*** Opening DATA TO EXAMINE ***

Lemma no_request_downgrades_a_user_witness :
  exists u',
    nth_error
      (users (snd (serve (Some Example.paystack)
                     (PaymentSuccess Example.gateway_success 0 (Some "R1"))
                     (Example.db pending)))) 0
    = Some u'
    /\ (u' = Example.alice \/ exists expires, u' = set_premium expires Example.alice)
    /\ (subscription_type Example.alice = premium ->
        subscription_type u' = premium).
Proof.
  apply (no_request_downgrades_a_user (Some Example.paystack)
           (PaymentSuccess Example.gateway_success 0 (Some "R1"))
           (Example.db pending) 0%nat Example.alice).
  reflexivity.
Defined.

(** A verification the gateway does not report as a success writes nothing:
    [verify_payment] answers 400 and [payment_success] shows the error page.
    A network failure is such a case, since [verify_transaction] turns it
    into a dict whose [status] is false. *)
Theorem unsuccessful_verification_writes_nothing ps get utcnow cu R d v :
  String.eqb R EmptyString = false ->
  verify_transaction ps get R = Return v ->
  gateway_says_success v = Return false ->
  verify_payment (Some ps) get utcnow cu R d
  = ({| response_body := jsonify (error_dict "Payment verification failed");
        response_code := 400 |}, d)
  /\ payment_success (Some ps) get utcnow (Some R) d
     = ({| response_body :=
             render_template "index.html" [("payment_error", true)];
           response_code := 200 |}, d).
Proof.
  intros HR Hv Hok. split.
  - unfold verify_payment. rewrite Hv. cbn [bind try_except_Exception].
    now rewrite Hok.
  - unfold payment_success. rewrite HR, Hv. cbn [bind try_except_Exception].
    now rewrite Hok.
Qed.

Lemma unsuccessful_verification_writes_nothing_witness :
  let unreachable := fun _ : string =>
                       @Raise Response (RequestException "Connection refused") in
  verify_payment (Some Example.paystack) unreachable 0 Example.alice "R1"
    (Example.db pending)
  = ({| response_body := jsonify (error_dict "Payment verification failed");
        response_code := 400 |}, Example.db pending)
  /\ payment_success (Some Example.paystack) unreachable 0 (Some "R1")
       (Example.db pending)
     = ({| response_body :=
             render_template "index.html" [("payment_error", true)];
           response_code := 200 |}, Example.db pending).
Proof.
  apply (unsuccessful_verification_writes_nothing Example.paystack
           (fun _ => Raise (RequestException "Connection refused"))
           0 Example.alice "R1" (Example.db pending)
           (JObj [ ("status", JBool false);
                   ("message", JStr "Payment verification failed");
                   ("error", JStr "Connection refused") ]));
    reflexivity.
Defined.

*** Closing DATA TO EXAMINE ***
*** Opening DATA TO EXAMINE ***

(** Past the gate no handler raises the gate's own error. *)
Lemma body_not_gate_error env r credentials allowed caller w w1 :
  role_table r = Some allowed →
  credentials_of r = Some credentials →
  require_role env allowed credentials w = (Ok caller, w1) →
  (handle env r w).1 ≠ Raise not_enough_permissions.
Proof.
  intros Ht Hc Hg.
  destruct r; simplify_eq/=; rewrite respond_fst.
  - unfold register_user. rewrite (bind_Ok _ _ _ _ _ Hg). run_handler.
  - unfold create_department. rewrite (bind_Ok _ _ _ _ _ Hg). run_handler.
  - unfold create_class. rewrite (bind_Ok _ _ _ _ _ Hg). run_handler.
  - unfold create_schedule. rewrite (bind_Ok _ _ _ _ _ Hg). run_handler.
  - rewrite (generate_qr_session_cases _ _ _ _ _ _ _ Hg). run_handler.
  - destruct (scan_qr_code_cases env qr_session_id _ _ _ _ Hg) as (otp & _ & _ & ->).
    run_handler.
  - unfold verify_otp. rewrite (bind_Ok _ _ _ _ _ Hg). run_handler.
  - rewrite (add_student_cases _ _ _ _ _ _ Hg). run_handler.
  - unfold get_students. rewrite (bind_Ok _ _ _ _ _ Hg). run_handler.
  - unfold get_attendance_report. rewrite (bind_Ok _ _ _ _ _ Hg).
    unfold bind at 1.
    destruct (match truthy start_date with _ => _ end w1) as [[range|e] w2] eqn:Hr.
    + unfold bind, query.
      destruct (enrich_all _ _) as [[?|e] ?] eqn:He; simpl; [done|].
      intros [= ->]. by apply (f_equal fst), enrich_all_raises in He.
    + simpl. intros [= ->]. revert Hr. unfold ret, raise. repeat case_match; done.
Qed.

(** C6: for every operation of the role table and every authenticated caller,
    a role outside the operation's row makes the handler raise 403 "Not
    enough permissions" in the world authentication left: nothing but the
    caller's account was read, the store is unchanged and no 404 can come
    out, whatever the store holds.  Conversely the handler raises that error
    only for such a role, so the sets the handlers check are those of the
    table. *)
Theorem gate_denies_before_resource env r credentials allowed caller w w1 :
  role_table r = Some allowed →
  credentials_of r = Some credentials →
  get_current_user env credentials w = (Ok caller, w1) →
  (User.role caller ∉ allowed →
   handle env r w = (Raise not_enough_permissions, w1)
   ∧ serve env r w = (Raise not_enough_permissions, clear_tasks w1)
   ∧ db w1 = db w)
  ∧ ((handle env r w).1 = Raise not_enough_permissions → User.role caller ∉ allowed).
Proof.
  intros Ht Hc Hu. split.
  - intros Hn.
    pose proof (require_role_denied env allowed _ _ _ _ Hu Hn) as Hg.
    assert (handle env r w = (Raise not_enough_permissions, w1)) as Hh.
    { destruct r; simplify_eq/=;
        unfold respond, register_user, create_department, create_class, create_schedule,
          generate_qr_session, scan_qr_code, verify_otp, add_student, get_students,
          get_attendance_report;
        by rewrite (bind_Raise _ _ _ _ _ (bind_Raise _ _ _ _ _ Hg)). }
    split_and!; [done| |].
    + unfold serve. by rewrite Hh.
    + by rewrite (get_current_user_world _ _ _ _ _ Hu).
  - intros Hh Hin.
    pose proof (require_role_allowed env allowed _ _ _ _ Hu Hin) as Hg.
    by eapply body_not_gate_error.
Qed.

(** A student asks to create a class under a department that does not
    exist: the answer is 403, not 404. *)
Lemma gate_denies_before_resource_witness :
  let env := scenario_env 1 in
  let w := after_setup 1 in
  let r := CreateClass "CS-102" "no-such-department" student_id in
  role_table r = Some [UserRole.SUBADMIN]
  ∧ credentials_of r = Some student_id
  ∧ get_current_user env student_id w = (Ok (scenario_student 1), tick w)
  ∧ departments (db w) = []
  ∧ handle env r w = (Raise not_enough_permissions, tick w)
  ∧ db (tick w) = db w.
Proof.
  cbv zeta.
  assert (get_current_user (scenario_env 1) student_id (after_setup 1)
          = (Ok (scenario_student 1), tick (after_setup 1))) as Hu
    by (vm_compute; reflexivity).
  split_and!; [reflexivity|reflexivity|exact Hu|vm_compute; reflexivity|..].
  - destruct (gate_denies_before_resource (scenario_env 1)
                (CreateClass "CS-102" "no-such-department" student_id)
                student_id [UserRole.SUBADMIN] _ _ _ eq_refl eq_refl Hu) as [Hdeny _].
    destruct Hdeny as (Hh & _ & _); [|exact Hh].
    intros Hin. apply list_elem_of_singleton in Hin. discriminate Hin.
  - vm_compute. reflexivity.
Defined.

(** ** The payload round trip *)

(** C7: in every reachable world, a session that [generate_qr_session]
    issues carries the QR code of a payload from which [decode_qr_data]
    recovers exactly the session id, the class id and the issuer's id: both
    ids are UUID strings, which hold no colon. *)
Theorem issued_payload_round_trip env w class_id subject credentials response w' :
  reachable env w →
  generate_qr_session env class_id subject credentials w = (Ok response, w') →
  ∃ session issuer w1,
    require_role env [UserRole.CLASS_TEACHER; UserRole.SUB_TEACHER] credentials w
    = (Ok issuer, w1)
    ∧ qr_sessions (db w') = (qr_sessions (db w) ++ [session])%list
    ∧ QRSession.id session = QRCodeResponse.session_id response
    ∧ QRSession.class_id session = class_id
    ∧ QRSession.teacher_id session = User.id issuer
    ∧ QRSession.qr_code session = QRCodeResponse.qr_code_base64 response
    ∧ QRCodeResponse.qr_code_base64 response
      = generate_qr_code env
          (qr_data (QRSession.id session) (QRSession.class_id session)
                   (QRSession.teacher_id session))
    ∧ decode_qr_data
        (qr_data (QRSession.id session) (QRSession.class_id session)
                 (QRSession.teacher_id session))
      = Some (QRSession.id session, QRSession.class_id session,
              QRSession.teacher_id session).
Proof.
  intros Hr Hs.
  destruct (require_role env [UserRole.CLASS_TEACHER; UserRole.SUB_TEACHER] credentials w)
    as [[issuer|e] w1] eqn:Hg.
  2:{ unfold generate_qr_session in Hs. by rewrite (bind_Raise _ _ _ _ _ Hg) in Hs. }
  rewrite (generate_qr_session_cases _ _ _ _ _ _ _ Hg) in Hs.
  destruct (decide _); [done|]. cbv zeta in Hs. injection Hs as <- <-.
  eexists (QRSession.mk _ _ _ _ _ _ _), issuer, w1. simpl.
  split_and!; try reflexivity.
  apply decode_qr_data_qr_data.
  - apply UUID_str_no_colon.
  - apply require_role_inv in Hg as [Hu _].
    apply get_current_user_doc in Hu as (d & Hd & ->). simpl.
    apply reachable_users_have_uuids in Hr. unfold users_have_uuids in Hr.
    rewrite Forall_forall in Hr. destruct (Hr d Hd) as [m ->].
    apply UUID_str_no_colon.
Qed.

*** Closing DATA TO EXAMINE ***

▸ **WHAT YOU HAVE TO DO**: Please, from the entries above, set down exactly the lines from the one containing "(** ** The payload round trip *)" through the one containing "session = QRCodeResponse.qr_code_base64 response", and only those.

▸ **SOLUTION TO THIS EXERCISE**:
(** ** The payload round trip *)

(** C7: in every reachable world, a session that [generate_qr_session]
    issues carries the QR code of a payload from which [decode_qr_data]
    recovers exactly the session id, the class id and the issuer's id: both
    ids are UUID strings, which hold no colon. *)
Theorem issued_payload_round_trip env w class_id subject credentials response w' :
  reachable env w →
  generate_qr_session env class_id subject credentials w = (Ok response, w') →
  ∃ session issuer w1,
    require_role env [UserRole.CLASS_TEACHER; UserRole.SUB_TEACHER] credentials w
    = (Ok issuer, w1)
    ∧ qr_sessions (db w') = (qr_sessions (db w) ++ [session])%list
    ∧ QRSession.id session = QRCodeResponse.session_id response
    ∧ QRSession.class_id session = class_id
    ∧ QRSession.teacher_id session = User.id issuer
    ∧ QRSession.qr_code session = QRCodeResponse.qr_code_base64 response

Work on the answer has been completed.